(Data entries)
________________________

(* ===== verification/SchemaLanguage.v ===== *)
(** The schema language of [docs/protocol-compiler.md]: which protocols are valid, and that the
    compiler takes every one of them from its text to a header that compiles. *)
From S2P Require Import Prelude ByteReader ProtocolCompiler Emitter Itch50Schema ProtocolProofs SchemaPrinter GeneratedHeader Cpp EmittedHeader.
From Stdlib Require Import Strings.Byte.
#[local] Open Scope list_scope.
#[local] Open Scope Z_scope.
Import Protocolc Cpp.

(** * Valid protocols *)

Fixpoint double_underscore (w : list byte) : bool :=
  match w with
  | a :: (b :: _) as rest => bool_decide (a = underscore ∧ b = underscore) || double_underscore rest
  | _ => false
  end.
(** A name that a program may declare: an identifier that is neither a keyword nor, by its
    underscores, reserved for the implementation. *)
Definition usable_name (w : list byte) : bool :=
  name_ok w && bool_decide (head w ≠ Some underscore) && negb (double_underscore w).

Definition valid_message (m : Message) : Prop :=
  usable_name (message_name m) ∧ Forall (λ f, usable_name (field_name f)) (fields m) ∧
  message_type m ≠ quote ∧ layout_valid (fields m) (size m).
(** The types and names are unique, the names usable, the layouts valid, and no name is already
    taken in the place where the header declares it. *)
Record valid_protocol (p : Protocol) : Prop := {
  valid_types : NoDup (message_type <$> protocol_messages p);
  valid_names : NoDup (message_name <$> protocol_messages p);
  valid_name : usable_name (protocol_name p);
  valid_messages : Forall valid_message (protocol_messages p);
  valid_places : emittable p = true
}.

Lemma usable_identifier w : usable_name w → identifier w.
Proof.
  unfold usable_name, name_ok. intros Hw. apply is_identifier_spec.
  apply Is_true_true in Hw. apply andb_prop in Hw as [[[Hw _]%andb_prop _]%andb_prop _]. exact Hw.
Qed.
Lemma valid_protocol_ok p : valid_protocol p → protocol_ok p.
Proof.
  intros [Ht Hn _ Hms _]. split; [done..|]. eapply Forall_impl; [exact Hms|].
  intros m (_ & _ & _ & Hl). by apply layout_valid_computed.
Qed.
Lemma valid_expressible p : valid_protocol p → expressible p.
Proof.
  intros Hp. pose proof (emittable_ok _ (valid_places _ Hp)) as [_ Hplaces].
  split; [by apply valid_protocol_ok|apply usable_identifier, (valid_name _ Hp)|].
  pose proof (valid_messages _ Hp) as Hms. rewrite Forall_forall in Hms, Hplaces |- *. intros m Hm.
  destruct (Hms m Hm) as (Hname & Hfields & Hq & _). split_and!; [by apply usable_identifier|done| |].
  - intros Hnl. specialize (Hplaces m Hm). unfold message_ok in Hplaces. rewrite Hnl in Hplaces.
    rewrite andb_false_r in Hplaces. discriminate.
  - eapply Forall_impl; [exact Hfields|]. intros f. apply usable_identifier.
Qed.


(** The checked-in protocol is valid. *)
Definition checked (m : Message) : bool :=
  usable_name (message_name m) && forallb (λ f, usable_name (field_name f)) (fields m) &&
  bool_decide (message_type m ≠ quote) && (1 + total_width (fields m) <=? u64_max).
Lemma checked_valid m : layout_computed (fields m) (size m) → checked m = true → valid_message m.
Proof.
  unfold checked. intros Hl [[[Hn Hf]%andb_prop Hq%bool_decide_eq_true]%andb_prop Hw%Z.leb_le]%andb_prop.
  split_and!; [by rewrite Hn| |done|by apply layout_computed_valid].
  apply Forall_forall. intros f Hin%list_elem_of_In. by rewrite (proj1 (forallb_forall _ _) Hf f Hin).
Qed.
Lemma itch50_valid : valid_protocol itch50.
Proof.
  pose proof (parse_protocol_spec itch50_text) as Hok. rewrite parse_itch50 in Hok. destruct Hok as [Ht Hn Hf].
  split; [done|done|vm_compute; exact I| |exact itch50_emittable].
  assert (Hchecked : forallb checked (protocol_messages itch50) = true) by (vm_compute; reflexivity).
  rewrite Forall_forall in Hf |- *. intros m Hm. apply checked_valid; [by apply Hf|].
  by apply (proj1 (forallb_forall _ _) Hchecked), list_elem_of_In.
Qed.
(* ===== verification/Replay.v ===== *)
(** Replaying a capture: [include/efe/replay.hpp] and [src/replay.cpp].  What the loop does to the
    outside, sleeping and prompting, is recorded as a list of actions; the callback is any
    stateful function.  The speed and the scaled delays are floating-point numbers ([Floats]); the
    specification of the delays ([near], [waits], [paced]) is in exact arithmetic. *)
From S2P Require Import Prelude ByteReader Capture Floats.
From Stdlib Require Import Strings.Byte.
#[local] Open Scope list_scope.
#[local] Open Scope Z_scope.
Import Streams Capture Floats.

Module Replay.

Variant ReplayMode : Type := MaxSpeed | Realtime | Scaled | Step.
#[export] Instance mode_eq_dec : EqDecision ReplayMode.
Proof. solve_decision. Defined.
Record ReplayOptions : Type := mkOptions { mode : ReplayMode; speed : spec_float }.

Variant Action : Type := SleepFor (ns : Z) | Prompt.

(** [std::chrono::nanoseconds(delta)]: the count is signed. *)
Definition to_i64 (z : Z) : Z := if u64 z <? 2 ^ 63 then u64 z else u64 z - 2 ^ 64.
(** [std::chrono::nanoseconds::max().count()] *)
Definition nanoseconds_max : Z := 2 ^ 63 - 1.

(** [x <= 0.0] *)
Definition not_positive (x : spec_float) : bool := SFleb x (S754_zero false).
(** [static_cast<long double>(delta) / static_cast<long double>(o.speed)] *)
Definition scaled (delta : Z) (speed : spec_float) : spec_float :=
  div long_double (of_Z long_double delta) (convert long_double speed).
(** [scaled > static_cast<long double>(std::chrono::nanoseconds::max().count())] *)
Definition too_large (scaled : spec_float) : bool := SFltb (of_Z long_double nanoseconds_max) scaled.

Section replay.
Context {St : Type} (callback : CaptureRecord → M St unit) (path : list byte).

(** The reader, the characters left on the step input, what was done, and the callback's state. *)
Record State : Type := mkState {
  reader : istream;
  step_input : list byte;
  actions : list Action;
  client : St }.

Definition on_reader {A} (m : M istream A) : M State A := λ s,
  let '(o, i) := m (reader s) in (o, mkState i (step_input s) (actions s) (client s)).
Definition on_client {A} (m : M St A) : M State A := λ s,
  let '(o, c) := m (client s) in (o, mkState (reader s) (step_input s) (actions s) c).
Definition act (a : Action) : M State unit :=
  modify (λ s, mkState (reader s) (step_input s) (actions s ++ [a]) (client s)).
(** [input.get()]: the character, or [eof()], which is -1, at the end. *)
Definition get_char : M State Z :=
  s ← get;
  match step_input s with
  | [] => mret (-1)
  | c :: rest => put (mkState (reader s) rest (actions s) (client s));; mret (Z_of_byte c)
  end.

________________________

● Work item
Extract every record and return it verbatim.

● Exercise solution
(* ===== verification/SchemaLanguage.v ===== *)
(** The schema language of [docs/protocol-compiler.md]: which protocols are valid, and that the
    compiler takes every one of them from its text to a header that compiles. *)
From S2P Require Import Prelude ByteReader ProtocolCompiler Emitter Itch50Schema ProtocolProofs SchemaPrinter GeneratedHeader Cpp EmittedHeader.
From Stdlib Require Import Strings.Byte.
#[local] Open Scope list_scope.
#[local] Open Scope Z_scope.
Import Protocolc Cpp.

(** * Valid protocols *)

Fixpoint double_underscore (w : list byte) : bool :=
  match w with
  | a :: (b :: _) as rest => bool_decide (a = underscore ∧ b = underscore) || double_underscore rest
  | _ => false
  end.
(** A name that a program may declare: an identifier that is neither a keyword nor, by its
    underscores, reserved for the implementation. *)
Definition usable_name (w : list byte) : bool :=
  name_ok w && bool_decide (head w ≠ Some underscore) && negb (double_underscore w).

Definition valid_message (m : Message) : Prop :=
  usable_name (message_name m) ∧ Forall (λ f, usable_name (field_name f)) (fields m) ∧
  message_type m ≠ quote ∧ layout_valid (fields m) (size m).
(** The types and names are unique, the names usable, the layouts valid, and no name is already
    taken in the place where the header declares it. *)
Record valid_protocol (p : Protocol) : Prop := {
  valid_types : NoDup (message_type <$> protocol_messages p);
  valid_names : NoDup (message_name <$> protocol_messages p);
  valid_name : usable_name (protocol_name p);
  valid_messages : Forall valid_message (protocol_messages p);
  valid_places : emittable p = true
}.

Lemma usable_identifier w : usable_name w → identifier w.
Proof.
  unfold usable_name, name_ok. intros Hw. apply is_identifier_spec.
  apply Is_true_true in Hw. apply andb_prop in Hw as [[[Hw _]%andb_prop _]%andb_prop _]. exact Hw.
Qed.
Lemma valid_protocol_ok p : valid_protocol p → protocol_ok p.
Proof.
  intros [Ht Hn _ Hms _]. split; [done..|]. eapply Forall_impl; [exact Hms|].
  intros m (_ & _ & _ & Hl). by apply layout_valid_computed.
Qed.
Lemma valid_expressible p : valid_protocol p → expressible p.
Proof.
  intros Hp. pose proof (emittable_ok _ (valid_places _ Hp)) as [_ Hplaces].
  split; [by apply valid_protocol_ok|apply usable_identifier, (valid_name _ Hp)|].
  pose proof (valid_messages _ Hp) as Hms. rewrite Forall_forall in Hms, Hplaces |- *. intros m Hm.
  destruct (Hms m Hm) as (Hname & Hfields & Hq & _). split_and!; [by apply usable_identifier|done| |].
  - intros Hnl. specialize (Hplaces m Hm). unfold message_ok in Hplaces. rewrite Hnl in Hplaces.
    rewrite andb_false_r in Hplaces. discriminate.
  - eapply Forall_impl; [exact Hfields|]. intros f. apply usable_identifier.
Qed.


(** The checked-in protocol is valid. *)
Definition checked (m : Message) : bool :=
  usable_name (message_name m) && forallb (λ f, usable_name (field_name f)) (fields m) &&
  bool_decide (message_type m ≠ quote) && (1 + total_width (fields m) <=? u64_max).
Lemma checked_valid m : layout_computed (fields m) (size m) → checked m = true → valid_message m.
Proof.
  unfold checked. intros Hl [[[Hn Hf]%andb_prop Hq%bool_decide_eq_true]%andb_prop Hw%Z.leb_le]%andb_prop.
  split_and!; [by rewrite Hn| |done|by apply layout_computed_valid].
  apply Forall_forall. intros f Hin%list_elem_of_In. by rewrite (proj1 (forallb_forall _ _) Hf f Hin).
Qed.
Lemma itch50_valid : valid_protocol itch50.
Proof.
  pose proof (parse_protocol_spec itch50_text) as Hok. rewrite parse_itch50 in Hok. destruct Hok as [Ht Hn Hf].
  split; [done|done|vm_compute; exact I| |exact itch50_emittable].
  assert (Hchecked : forallb checked (protocol_messages itch50) = true) by (vm_compute; reflexivity).
  rewrite Forall_forall in Hf |- *. intros m Hm. apply checked_valid; [by apply Hf|].
  by apply (proj1 (forallb_forall _ _) Hchecked), list_elem_of_In.
Qed.
(* ===== verification/Replay.v ===== *)
(** Replaying a capture: [include/efe/replay.hpp] and [src/replay.cpp].  What the loop does to the
    outside, sleeping and prompting, is recorded as a list of actions; the callback is any
    stateful function.  The speed and the scaled delays are floating-point numbers ([Floats]); the
    specification of the delays ([near], [waits], [paced]) is in exact arithmetic. *)
From S2P Require Import Prelude ByteReader Capture Floats.
From Stdlib Require Import Strings.Byte.
#[local] Open Scope list_scope.
#[local] Open Scope Z_scope.
Import Streams Capture Floats.

Module Replay.

Variant ReplayMode : Type := MaxSpeed | Realtime | Scaled | Step.
#[export] Instance mode_eq_dec : EqDecision ReplayMode.
Proof. solve_decision. Defined.
Record ReplayOptions : Type := mkOptions { mode : ReplayMode; speed : spec_float }.

Variant Action : Type := SleepFor (ns : Z) | Prompt.

(** [std::chrono::nanoseconds(delta)]: the count is signed. *)
Definition to_i64 (z : Z) : Z := if u64 z <? 2 ^ 63 then u64 z else u64 z - 2 ^ 64.
(** [std::chrono::nanoseconds::max().count()] *)
Definition nanoseconds_max : Z := 2 ^ 63 - 1.

(** [x <= 0.0] *)
Definition not_positive (x : spec_float) : bool := SFleb x (S754_zero false).
(** [static_cast<long double>(delta) / static_cast<long double>(o.speed)] *)
Definition scaled (delta : Z) (speed : spec_float) : spec_float :=
  div long_double (of_Z long_double delta) (convert long_double speed).
(** [scaled > static_cast<long double>(std::chrono::nanoseconds::max().count())] *)
Definition too_large (scaled : spec_float) : bool := SFltb (of_Z long_double nanoseconds_max) scaled.

Section replay.
Context {St : Type} (callback : CaptureRecord → M St unit) (path : list byte).

(** The reader, the characters left on the step input, what was done, and the callback's state. *)
Record State : Type := mkState {
  reader : istream;
  step_input : list byte;
  actions : list Action;
  client : St }.

Definition on_reader {A} (m : M istream A) : M State A := λ s,
  let '(o, i) := m (reader s) in (o, mkState i (step_input s) (actions s) (client s)).
Definition on_client {A} (m : M St A) : M State A := λ s,
  let '(o, c) := m (client s) in (o, mkState (reader s) (step_input s) (actions s) c).
Definition act (a : Action) : M State unit :=
  modify (λ s, mkState (reader s) (step_input s) (actions s ++ [a]) (client s)).
(** [input.get()]: the character, or [eof()], which is -1, at the end. *)
Definition get_char : M State Z :=
  s ← get;
  match step_input s with
  | [] => mret (-1)
  | c :: rest => put (mkState (reader s) rest (actions s) (client s));; mret (Z_of_byte c)
  end.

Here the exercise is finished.